■ Work task: From the records below, copy the lines that include "moduleNames".

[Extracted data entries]
(** [bundles.slice(0)]: a new array with the same elements. *)
Definition slice0 {A : Type} (l : list A) : list A := l.

(** [a.shift()]: what is left of the array once its first element is
    removed; an empty array stays empty. *)
Definition shift {A : Type} (l : list A) : list A := tl l.

(** The property key a bundle is filed under: its name turned into a
    string. *)
Definition property_key (b : Bundle.t) : string :=
  match Bundle.name b with
  | Some s => s
  | None => "undefined"
  end.

(** [bundle.nodes.map(function(node){ return node.load.name; })] *)
Definition moduleNames (b : Bundle.t) : list string :=
  map (fun node => Load.name (Node.load node)) (Bundle.nodes b).

(** The bundles that are written to the manifest. *)
Definition bundledBundles (bundles : list Bundle.t)
    (configuration : Configuration.t) : list Bundle.t :=
  let bundledBundles := slice0 bundles in
  if truthy (Options.bundleSteal (Configuration.options configuration))
  then shift bundledBundles
  else bundledBundles.

(** [bundledBundles.forEach(function(bundle){ bundlesConfig[bundle.name] = ... })]
    starting from [bundlesConfig = {}]. *)
Definition fill_bundlesConfig (included : list Bundle.t)
    (bundlesConfig : JsObject.t (list string)) : JsObject.t (list string) :=
  fold_left (fun o bundle => JsObject.set (property_key bundle) (moduleNames bundle) o)
            included bundlesConfig.

Definition bundlesConfig (bundles : list Bundle.t)
    (configuration : Configuration.t) : JsObject.t (list string) :=
  fill_bundlesConfig (bundledBundles bundles configuration) JsObject.empty.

■ Answer to the problem:
Definition moduleNames (b : Bundle.t) : list string :=
  fold_left (fun o bundle => JsObject.set (property_key bundle) (moduleNames bundle) o)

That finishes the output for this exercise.